▶

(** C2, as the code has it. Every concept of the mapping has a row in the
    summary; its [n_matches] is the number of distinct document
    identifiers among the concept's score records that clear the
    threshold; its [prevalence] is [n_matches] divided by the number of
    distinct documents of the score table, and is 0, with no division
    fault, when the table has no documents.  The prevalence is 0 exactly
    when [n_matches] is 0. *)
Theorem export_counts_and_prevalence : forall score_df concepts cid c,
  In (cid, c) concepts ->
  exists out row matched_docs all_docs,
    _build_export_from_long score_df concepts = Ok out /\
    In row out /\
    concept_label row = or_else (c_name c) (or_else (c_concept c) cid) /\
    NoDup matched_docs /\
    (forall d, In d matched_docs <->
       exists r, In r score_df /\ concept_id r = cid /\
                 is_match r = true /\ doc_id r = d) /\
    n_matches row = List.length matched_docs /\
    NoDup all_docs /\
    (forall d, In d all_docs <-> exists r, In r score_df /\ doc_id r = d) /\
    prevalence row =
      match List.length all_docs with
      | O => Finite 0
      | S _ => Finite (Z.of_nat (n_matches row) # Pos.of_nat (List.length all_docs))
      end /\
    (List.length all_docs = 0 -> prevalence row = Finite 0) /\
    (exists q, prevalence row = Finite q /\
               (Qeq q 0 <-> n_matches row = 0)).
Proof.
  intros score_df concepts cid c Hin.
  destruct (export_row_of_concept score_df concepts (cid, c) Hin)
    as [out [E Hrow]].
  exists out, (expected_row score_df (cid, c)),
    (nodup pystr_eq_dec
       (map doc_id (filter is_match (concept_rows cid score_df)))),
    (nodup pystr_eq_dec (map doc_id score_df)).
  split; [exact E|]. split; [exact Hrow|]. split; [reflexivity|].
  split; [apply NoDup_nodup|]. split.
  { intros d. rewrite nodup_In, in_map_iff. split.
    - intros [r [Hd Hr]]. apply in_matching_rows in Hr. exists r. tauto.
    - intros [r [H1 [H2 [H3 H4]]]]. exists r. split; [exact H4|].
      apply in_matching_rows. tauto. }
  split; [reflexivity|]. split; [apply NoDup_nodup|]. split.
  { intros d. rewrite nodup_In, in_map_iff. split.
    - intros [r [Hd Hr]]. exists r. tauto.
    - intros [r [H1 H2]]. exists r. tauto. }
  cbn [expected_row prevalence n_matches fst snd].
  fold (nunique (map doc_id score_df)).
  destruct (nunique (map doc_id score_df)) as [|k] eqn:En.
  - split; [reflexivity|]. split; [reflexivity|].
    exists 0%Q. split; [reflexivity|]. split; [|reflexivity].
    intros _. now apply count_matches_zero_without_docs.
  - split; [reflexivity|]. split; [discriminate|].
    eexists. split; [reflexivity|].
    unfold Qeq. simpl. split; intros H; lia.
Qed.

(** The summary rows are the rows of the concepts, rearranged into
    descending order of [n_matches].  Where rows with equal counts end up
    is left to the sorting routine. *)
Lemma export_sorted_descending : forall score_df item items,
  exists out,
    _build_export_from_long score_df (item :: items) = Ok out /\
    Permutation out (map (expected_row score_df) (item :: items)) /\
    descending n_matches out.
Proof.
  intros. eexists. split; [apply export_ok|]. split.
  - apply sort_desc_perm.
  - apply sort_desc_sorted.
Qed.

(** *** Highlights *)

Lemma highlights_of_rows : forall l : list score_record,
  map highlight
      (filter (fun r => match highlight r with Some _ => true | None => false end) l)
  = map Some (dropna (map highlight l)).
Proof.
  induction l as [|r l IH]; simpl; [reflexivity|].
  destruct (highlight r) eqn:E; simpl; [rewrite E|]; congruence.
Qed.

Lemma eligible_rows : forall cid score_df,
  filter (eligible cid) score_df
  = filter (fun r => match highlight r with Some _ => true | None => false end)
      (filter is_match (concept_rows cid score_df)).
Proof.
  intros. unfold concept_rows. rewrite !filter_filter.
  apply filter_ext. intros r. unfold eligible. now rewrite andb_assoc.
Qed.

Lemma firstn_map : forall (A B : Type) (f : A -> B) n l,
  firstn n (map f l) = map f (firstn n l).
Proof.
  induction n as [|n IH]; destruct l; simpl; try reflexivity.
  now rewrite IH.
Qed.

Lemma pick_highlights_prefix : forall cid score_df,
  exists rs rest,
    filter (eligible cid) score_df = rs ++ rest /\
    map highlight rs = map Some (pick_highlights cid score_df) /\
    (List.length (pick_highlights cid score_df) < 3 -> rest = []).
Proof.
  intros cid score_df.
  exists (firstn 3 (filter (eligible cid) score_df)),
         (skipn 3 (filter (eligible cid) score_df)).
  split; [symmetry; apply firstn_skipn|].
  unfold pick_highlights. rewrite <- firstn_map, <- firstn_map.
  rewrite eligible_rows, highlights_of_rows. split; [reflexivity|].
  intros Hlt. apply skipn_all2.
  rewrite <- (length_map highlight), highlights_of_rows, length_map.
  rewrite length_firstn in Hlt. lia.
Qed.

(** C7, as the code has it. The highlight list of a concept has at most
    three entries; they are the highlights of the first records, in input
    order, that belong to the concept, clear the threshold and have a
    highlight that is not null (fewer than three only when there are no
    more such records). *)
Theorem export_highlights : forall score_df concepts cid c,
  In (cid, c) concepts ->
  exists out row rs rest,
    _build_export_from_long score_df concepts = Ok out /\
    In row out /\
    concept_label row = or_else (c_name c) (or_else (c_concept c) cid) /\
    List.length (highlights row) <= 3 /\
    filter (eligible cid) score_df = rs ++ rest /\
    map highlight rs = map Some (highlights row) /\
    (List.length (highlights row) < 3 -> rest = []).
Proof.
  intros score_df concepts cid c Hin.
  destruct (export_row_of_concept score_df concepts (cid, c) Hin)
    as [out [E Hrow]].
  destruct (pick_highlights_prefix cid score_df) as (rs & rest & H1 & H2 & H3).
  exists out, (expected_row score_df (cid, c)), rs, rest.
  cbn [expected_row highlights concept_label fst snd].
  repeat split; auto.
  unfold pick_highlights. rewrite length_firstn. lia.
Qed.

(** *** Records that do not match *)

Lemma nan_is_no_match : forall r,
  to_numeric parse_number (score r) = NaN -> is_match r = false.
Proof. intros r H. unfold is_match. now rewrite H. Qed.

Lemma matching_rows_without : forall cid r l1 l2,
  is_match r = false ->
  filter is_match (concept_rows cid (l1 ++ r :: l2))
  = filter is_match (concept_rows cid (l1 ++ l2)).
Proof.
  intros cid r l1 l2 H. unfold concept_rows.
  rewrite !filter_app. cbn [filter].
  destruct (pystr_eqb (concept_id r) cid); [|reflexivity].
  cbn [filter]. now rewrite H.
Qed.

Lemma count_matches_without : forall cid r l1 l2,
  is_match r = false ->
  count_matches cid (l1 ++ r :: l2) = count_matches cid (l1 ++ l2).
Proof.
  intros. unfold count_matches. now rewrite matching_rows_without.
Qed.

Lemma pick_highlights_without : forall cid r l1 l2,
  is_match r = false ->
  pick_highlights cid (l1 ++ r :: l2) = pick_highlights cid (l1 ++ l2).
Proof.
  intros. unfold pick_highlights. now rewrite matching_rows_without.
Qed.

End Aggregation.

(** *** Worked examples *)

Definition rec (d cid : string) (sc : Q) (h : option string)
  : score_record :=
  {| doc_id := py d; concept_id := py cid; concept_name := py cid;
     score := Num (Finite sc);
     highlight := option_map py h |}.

◀

■ Problem statement: Filter the entries down to the lines with the word "items" in them, and copy those lines.

■ Result:
Lemma export_sorted_descending : forall score_df item items,
    _build_export_from_long score_df (item :: items) = Ok out /\
    Permutation out (map (expected_row score_df) (item :: items)) /\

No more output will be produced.